* Work task *
Keep to one stretch of the data below, the lines from the one with "let? b := field_req" up to and including the one with "Ok (SpeakerData.mk pa b dn fn ln st ti u).", and return that stretch exactly.

Stored entries:

(** * A model of [src/main/event.py] of cvent-webhook-handler

    Python values are modelled as follows.
    - A JSON document (a webhook body, a payload, the content of a record
      file) is the inductive [json]; a JSON object is its list of
      (key, value) pairs, looked up the way a Python dict built by
      [json.loads] is (the last duplicate key wins).
    - Python [str] values are Rocq strings holding their UTF-8 encoding;
      equality of two such strings is equality of the Python strings.
    - The dicts of [Database] are stdpp [gmap]s keyed by the stub.  Python
      dicts also keep insertion order; the only place where the model
      iterates over them is [save], whose writes go to pairwise distinct
      files, so the order does not show in any result.
    - Exceptions are the constructors of [py_error]; a function that can
      raise returns a [result]. *)

From stdpp Require Import base gmap strings list fin_maps sorting.
From Stdlib Require Import Ascii String ZArith Lia.

Open Scope string_scope.
Set Warnings "-register-all".

(* ------------------------------------------------------------------ *)
(** ** JSON values and Python exceptions *)

Inductive json : Type :=
| JNull
| JBool (b : bool)
| JNum (n : Z)
| JStr (s : string)
| JArr (l : list json)
| JObj (kvs : list (string * json)).

(** [d.get(k)] on a dict decoded from a JSON object: the last binding of
    [k] is the one the dict holds. *)
Fixpoint dict_get (k : string) (kvs : list (string * json)) : option json :=
  match kvs with
  | [] => None
  | (k', v) :: rest =>
      match dict_get k rest with
      | Some x => Some x
      | None => if String.eqb k k' then Some v else None
      end
  end.

Inductive py_error : Type :=
| KeyError (key : string)
| TypeError
| ValueError_unpack                 (** [first, *rest = []] *)
| ValidationError                   (** pydantic's ValidationError *)
| ValueError_unrecognized (event_type : json)
    (** [ValueError(f"Unrecognized event type {event_type!r}")] *)
| UnboundLocalError (name : string).

Inductive result (A : Type) : Type :=
| Ok (a : A)
| Err (e : py_error).
Arguments Ok {A} a.
Arguments Err {A} e.

Definition rbind {A B} (m : result A) (k : A -> result B) : result B :=
  match m with Ok a => k a | Err e => Err e end.

Notation "'let?' x ':=' m 'in' k" := (rbind m (fun x => k))
  (at level 200, x name, m at level 100, k at level 200).

(** [v[k]] with a string key: a dict raises KeyError on a missing key;
    a list or a str raises TypeError (indices must be integers), and so
    does a number, a bool or None (not subscriptable). *)
Definition getitem (v : json) (k : string) : result json :=
  match v with
  | JObj kvs => match dict_get k kvs with Some x => Ok x | None => Err (KeyError k) end
  | _ => Err TypeError
  end.

(** The characters of a string, one string each, as iterating a Python
    [str] yields them (ASCII model). *)
Fixpoint str_chars (s : string) : list json :=
  match s with
  | EmptyString => []
  | String c s' => JStr (String c EmptyString) :: str_chars s'
  end.

(** [first, *others = v]: unpacking iterates [v]; a list yields its
    items, a str its characters, a dict its keys; the other JSON values
    are not iterable.  An empty iteration cannot fill [first]. *)
Definition unpack_first (v : json) : result (json * list json) :=
  let items :=
    match v with
    | JArr l => Ok l
    | JStr s => Ok (str_chars s)
    | JObj kvs => Ok (map (fun kv => JStr (fst kv)) kvs)
    | _ => Err TypeError
    end in
  let? l := items in
  match l with
  | [] => Err ValueError_unpack
  | x :: rest => Ok (x, rest)
  end.

(** Python [v == "lit"] for a JSON value and a str literal. *)
Definition is_str (v : json) (lit : string) : bool :=
  match v with JStr s => String.eqb s lit | _ => false end.

(* ------------------------------------------------------------------ *)
(** ** [camel_case] (event.py, lines 18-20) *)

Definition ascii_upper (c : ascii) : ascii :=
  let n := nat_of_ascii c in
  if (97 <=? n)%nat && (n <=? 122)%nat then ascii_of_nat (n - 32) else c.

Definition ascii_lower (c : ascii) : ascii :=
  let n := nat_of_ascii c in
  if (65 <=? n)%nat && (n <=? 90)%nat then ascii_of_nat (n + 32) else c.

Fixpoint str_lower (s : string) : string :=
  match s with
  | EmptyString => EmptyString
  | String c s' => String (ascii_lower c) (str_lower s')
  end.

(** [str.capitalize] on ASCII text: the first character upper-cased, the
    rest lower-cased. *)
Definition str_capitalize (s : string) : string :=
  match s with
  | EmptyString => EmptyString
  | String c s' => String (ascii_upper c) (str_lower s')
  end.

(** [s.split("_")]: never empty; "" gives [""], and every "_" starts a
    new (possibly empty) segment. *)
Fixpoint split_underscore (s : string) : list string :=
  match s with
  | EmptyString => [EmptyString]
  | String c s' =>
      let parts := split_underscore s' in
      if Ascii.eqb c "_"%char then EmptyString :: parts
      else match parts with
           | p :: ps => String c p :: ps
           | [] => [String c EmptyString]
           end
  end.

Definition str_join (parts : list string) : string :=
  fold_right String.append EmptyString parts.

Definition camel_case (name : string) : string :=
  match split_underscore name with
  | first :: rest => String.append first (str_join (map str_capitalize rest))
  | [] => name  (* unreachable: split never returns an empty list *)
  end.


(* ------------------------------------------------------------------ *)
(** ** Field values: datetime and date *)

(** A Python [datetime]: its wall-clock reading (in microseconds) and its
    UTC offset (in microseconds), [None] for a naive datetime. *)
Record datetime := mk_datetime { dt_wall : Z; dt_utcoffset : option Z }.

(** Python [==] on datetimes: two aware datetimes are equal when they
    denote the same instant, two naive ones when their readings agree,
    and an aware one never equals a naive one. *)
Definition datetime_eqb (a b : datetime) : bool :=
  match dt_utcoffset a, dt_utcoffset b with
  | Some oa, Some ob => Z.eqb (dt_wall a - oa) (dt_wall b - ob)
  | None, None => Z.eqb (dt_wall a) (dt_wall b)
  | _, _ => false
  end.

(** A Python [date], as its proleptic Gregorian ordinal. *)
Definition date := Z.

Fixpoint str_list_eqb (a b : list string) : bool :=
  match a, b with
  | [], [] => true
  | x :: a', y :: b' => String.eqb x y && str_list_eqb a' b'
  | _, _ => false
  end.

(** What pydantic does with a JSON value for a field of a given type
    (validation and coercion), and how [.json()] writes a value of that
    type.  This depends on the pydantic version in use (pydantic 1 turns
    a JSON number into a str, pydantic 2 refuses it; both read ISO 8601
    and Unix times as datetimes), so it is a class, not a fixed choice.
    A str is always written as the JSON string itself. *)
Class FieldCodec := {
  coerce_str : json -> option string;
  coerce_datetime : json -> option datetime;
  coerce_date : json -> option date;
  encode_datetime : datetime -> json;
  encode_date : date -> json
}.

(** [list[str]]: a JSON array whose items all pass as str. *)
Fixpoint coerce_items `{FieldCodec} (l : list json) : option (list string) :=
  match l with
  | [] => Some []
  | x :: rest =>
      match coerce_str x, coerce_items rest with
      | Some s, Some ss => Some (s :: ss)
      | _, _ => None
      end
  end.

Definition coerce_str_list `{FieldCodec} (v : json) : option (list string) :=
  match v with JArr l => coerce_items l | _ => None end.

(* ------------------------------------------------------------------ *)
(** ** [SessionData] and [SpeakerData] (lines 23-51) *)

Module SessionData.
Record t := mk {
  session_description : string;
  session_end_date_time : datetime;
  session_name : string;
  session_start_date_time : datetime;
  session_stub : string;
  speaker_category : list string;
  speakers : list string;
  timezone_name : string;
  updated_date : date
}.

(** The field names, in declaration order. *)
Definition field_names : list string :=
  ["session_description"; "session_end_date_time"; "session_name";
   "session_start_date_time"; "session_stub"; "speaker_category";
   "speakers"; "timezone_name"; "updated_date"].

(** [==] of two models: field by field, each with Python's [==]. *)
Definition eqb (a b : t) : bool :=
  String.eqb (session_description a) (session_description b)
  && datetime_eqb (session_end_date_time a) (session_end_date_time b)
  && String.eqb (session_name a) (session_name b)
  && datetime_eqb (session_start_date_time a) (session_start_date_time b)
  && String.eqb (session_stub a) (session_stub b)
  && str_list_eqb (speaker_category a) (speaker_category b)
  && str_list_eqb (speakers a) (speakers b)
  && String.eqb (timezone_name a) (timezone_name b)
  && Z.eqb (updated_date a) (updated_date b).
End SessionData.

Module SpeakerData.
Record t := mk {
  presenter_at : list string;
  speaker_biography : string;
  speaker_display_name : string;
  speaker_first_name : string;
  speaker_last_name : string;
  speaker_stub : string;
  speaker_title : string;
  updated_date : date
}.

Definition field_names : list string :=
  ["presenter_at"; "speaker_biography"; "speaker_display_name";
   "speaker_first_name"; "speaker_last_name"; "speaker_stub";
   "speaker_title"; "updated_date"].

Definition eqb (a b : t) : bool :=
  str_list_eqb (presenter_at a) (presenter_at b)
  && String.eqb (speaker_biography a) (speaker_biography b)
  && String.eqb (speaker_display_name a) (speaker_display_name b)
  && String.eqb (speaker_first_name a) (speaker_first_name b)
  && String.eqb (speaker_last_name a) (speaker_last_name b)
  && String.eqb (speaker_stub a) (speaker_stub b)
  && String.eqb (speaker_title a) (speaker_title b)
  && Z.eqb (updated_date a) (updated_date b).
End SpeakerData.

Section Codec.
Context `{FieldCodec}.

(** A required field: read under its alias [camel_case name]; absent or
    not coercible is a validation error. *)
Definition field_req {A} (kvs : list (string * json)) (name : string)
    (coerce : json -> option A) : result A :=
  match dict_get (camel_case name) kvs with
  | Some v => match coerce v with Some a => Ok a | None => Err ValidationError end
  | None => Err ValidationError
  end.

(** A field with a default ([= []]). *)
Definition field_opt {A} (kvs : list (string * json)) (name : string)
    (coerce : json -> option A) (default : A) : result A :=
  match dict_get (camel_case name) kvs with
  | Some v => match coerce v with Some a => Ok a | None => Err ValidationError end
  | None => Ok default
  end.

(** [SessionData( ** kvs)]: validation by alias (the alias generator is
    [camel_case]); keys that are no alias are ignored. *)
Definition parse_session_obj (kvs : list (string * json)) : result SessionData.t :=
  let? d := field_req kvs "session_description" coerce_str in
  let? e := field_req kvs "session_end_date_time" coerce_datetime in
  let? n := field_req kvs "session_name" coerce_str in
  let? s := field_req kvs "session_start_date_time" coerce_datetime in
  let? st := field_req kvs "session_stub" coerce_str in
  let? sc := field_opt kvs "speaker_category" coerce_str_list [] in
  let? sp := field_opt kvs "speakers" coerce_str_list [] in
  let? tz := field_req kvs "timezone_name" coerce_str in
  let? u := field_req kvs "updated_date" coerce_date in
  Ok (SessionData.mk d e n s st sc sp tz u).

Definition parse_speaker_obj (kvs : list (string * json)) : result SpeakerData.t :=
  let? pa := field_opt kvs "presenter_at" coerce_str_list [] in
  let? b := field_req kvs "speaker_biography" coerce_str in
  let? dn := field_req kvs "speaker_display_name" coerce_str in
  let? fn := field_req kvs "speaker_first_name" coerce_str in
  let? ln := field_req kvs "speaker_last_name" coerce_str in
  let? st := field_req kvs "speaker_stub" coerce_str in
  let? ti := field_req kvs "speaker_title" coerce_str in
  let? u := field_req kvs "updated_date" coerce_date in
  Ok (SpeakerData.mk pa b dn fn ln st ti u).

(** [SessionData( ** message)] (lines 251, 254) and [SpeakerData( ** message)]
    (lines 260, 263): keyword unpacking needs a mapping. *)
Definition SessionData_call (message : json) : result SessionData.t :=
  match message with JObj kvs => parse_session_obj kvs | _ => Err TypeError end.

Definition SpeakerData_call (message : json) : result SpeakerData.t :=
  match message with JObj kvs => parse_speaker_obj kvs | _ => Err TypeError end.

(** [SessionData.parse_file(path)] (line 132): a file whose content is
    not a JSON object fails validation as well. *)
Definition parse_file_session (content : json) : result SessionData.t :=
  match content with JObj kvs => parse_session_obj kvs | _ => Err ValidationError end.

Definition parse_file_speaker (content : json) : result SpeakerData.t :=
  match content with JObj kvs => parse_speaker_obj kvs | _ => Err ValidationError end.

Definition json_str_list (l : list string) : json := JArr (map JStr l).
Lemma login_paired_root_disabled_witness :
  login Reference.paired_env (VStr "admin") (VStr "pw") (VStr "1.2.3.4")
    = Ret (Failure (VStr ROOT_DISABLED)) /\
  run Reference.answer
      (login Reference.paired_env (VStr "admin") (VStr "pw") (VStr "1.2.3.4"))
      Reference.paired_world
    = (Done (Failure (VStr ROOT_DISABLED)), Reference.paired_world, []).
Proof.
  apply (login_paired_root_disabled Reference.paired_env). reflexivity.
Defined.

Lemma login_bad_credentials (env : Env) (W : Type) (h : handler W) (w : W)
  (user password ip : value) :
  truthy (isCloudPaired env) = false ->
  credential_check_fails h w user password (default_ip ip) ->
  outcome (run h (login env user password ip) w)
    = Done (Failure (VStr BAD_CREDENTIALS)).
Proof.
  intros Hunpaired (canAttempt & w1 & loginUser & w2 & Hatt & Hcan & Hcheck & Hbad).
  unfold login. rewrite Hunpaired. cbn. rewrite Hatt. cbn.
  rewrite Hcan. cbn. rewrite Hcheck. cbn. rewrite Hbad. reflexivity.
Qed.

(** C8.  Unpaired and not throttled, two logins that fail the credential
    check, whatever the user names, passwords, addresses and environments
    (so also one with a wrong user name and one with a wrong password),
    end with the same failure, whose reason is "Bad username / password". *)
Theorem login_failures_indistinguishable (env : Env)
  (W1 W2 : Type) (h1 : handler W1) (h2 : handler W2) (w1 : W1) (w2 : W2)
  (user1 password1 ip1 user2 password2 ip2 : value) :
  truthy (isCloudPaired env) = false ->
  credential_check_fails h1 w1 user1 password1 (default_ip ip1) ->
  credential_check_fails h2 w2 user2 password2 (default_ip ip2) ->
  outcome (run h1 (login env user1 password1 ip1) w1)
    = Done (Failure (VStr BAD_CREDENTIALS)) /\
  outcome (run h2 (login env user2 password2 ip2) w2)
    = outcome (run h1 (login env user1 password1 ip1) w1).
Proof.
  intros Hunpaired H1 H2.
  rewrite (login_bad_credentials env W1 h1 w1 _ _ _ Hunpaired H1).
  rewrite (login_bad_credentials env W2 h2 w2 _ _ _ Hunpaired H2).
  split; reflexivity.
Qed.

Lemma login_failures_indistinguishable_witness :
  outcome (run Reference.answer
             (login Reference.local_env (VStr "root") (VStr "pw") (VStr "1.2.3.4"))
             Reference.local_world)
    = Done (Failure (VStr BAD_CREDENTIALS)) /\
  outcome (run Reference.answer
             (login Reference.local_env (VStr "admin") (VStr "guess") VUndefined)
             Reference.local_world)
    = outcome (run Reference.answer
                 (login Reference.local_env (VStr "root") (VStr "pw") (VStr "1.2.3.4"))
                 Reference.local_world).
Proof.
  apply (login_failures_indistinguishable Reference.local_env).
  - reflexivity.
  - exists (VBool true), (Reference.spend_attempt Reference.local_world),
      VNull, (Reference.spend_attempt Reference.local_world).
    repeat split; reflexivity.
  - exists (VBool true), (Reference.spend_attempt Reference.local_world),
      VNull, (Reference.spend_attempt Reference.local_world).
    repeat split; reflexivity.
Defined.
Lemma answer_a_opens_every_link_witness :
  opened_urls
    (snd (open_urls_interactively
            (sample_desk (lit "a")
               (fun url => match url with
                           | VStr s => Py.starts_with (lit "viber:") s
                           | _ => false
                           end))
            [ (lit "Social Media",
               VDict [ (lit "💬 WhatsApp", VStr (lit "https://wa.me/33123456789"));
                       (lit "📱 Viber", VStr (lit "viber://add?number=33123456789"));
                       (lit "✈️ Telegram", VStr (lit "https://t.me/33123456789")) ]) ]))
  = [ VStr (lit "https://wa.me/33123456789");
      VStr (lit "viber://add?number=33123456789");
      VStr (lit "https://t.me/33123456789") ].
Proof.
  destruct (answer_a_opens_every_link
              (sample_desk (lit "a")
                 (fun url => match url with
                             | VStr s => Py.starts_with (lit "viber:") s
                             | _ => false
                             end))
              [ (lit "Social Media",
                 VDict [ (lit "💬 WhatsApp", VStr (lit "https://wa.me/33123456789"));
                         (lit "📱 Viber", VStr (lit "viber://add?number=33123456789"));
                         (lit "✈️ Telegram", VStr (lit "https://t.me/33123456789")) ]) ]
              [ (lit "💬 WhatsApp", VStr (lit "https://wa.me/33123456789"));
                (lit "📱 Viber", VStr (lit "viber://add?number=33123456789"));
                (lit "✈️ Telegram", VStr (lit "https://t.me/33123456789")) ]
              (lit "a")) as [_ H]; [vm_compute; reflexivity ..|].
  rewrite H. vm_compute; reflexivity.
Defined.

Lemma numbered_lookup (sel : pystr) (start : Z) (items : dict) :
  (forall k link, nth_error items k = Some link ->
     sel = Py.str_of_int (start + Z.of_nat k) ->
     assoc_get sel
       (map (fun numbered => (Py.str_of_int (fst numbered), snd numbered))
          (enumerate start items)) = Some link) /\
  ((forall k, (k < List.length items)%nat -> sel <> Py.str_of_int (start + Z.of_nat k)) ->
   assoc_get sel
     (map (fun numbered => (Py.str_of_int (fst numbered), snd numbered))
        (enumerate start items)) = None).
Proof.
  revert start; induction items as [|item items IH]; intros start; split.
  - intros [|k] link H; discriminate H.
  - reflexivity.
  - intros [|k] link H Hsel; cbn [enumerate map fst snd assoc_get].
    + injection H as <-. rewrite Hsel, Z.add_0_r, eqb_refl. reflexivity.
    + replace (Py.eqb sel (Py.str_of_int start)) with false.
      * apply (proj1 (IH (start + 1)%Z) k link H). rewrite Hsel. f_equal. lia.
      * symmetry. apply eqb_neq. rewrite Hsel. intros E.
        apply str_of_int_inj in E. lia.
  - intros Hnone. cbn [enumerate map fst snd assoc_get].
    replace (Py.eqb sel (Py.str_of_int start)) with false.
    + apply (proj2 (IH (start + 1)%Z)). intros k Hk.
      replace (start + 1 + Z.of_nat k)%Z with (start + Z.of_nat (S k))%Z by lia.
      apply Hnone. simpl. lia.
    + symmetry. apply eqb_neq. rewrite <- (Z.add_0_r start).
      apply (Hnone 0%nat). simpl. lia.
Qed.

* Exercise solution *
  let? b := field_req kvs "speaker_biography" coerce_str in
  let? dn := field_req kvs "speaker_display_name" coerce_str in
  let? fn := field_req kvs "speaker_first_name" coerce_str in
  let? ln := field_req kvs "speaker_last_name" coerce_str in
  let? st := field_req kvs "speaker_stub" coerce_str in
  let? ti := field_req kvs "speaker_title" coerce_str in
  let? u := field_req kvs "updated_date" coerce_date in
  Ok (SpeakerData.mk pa b dn fn ln st ti u).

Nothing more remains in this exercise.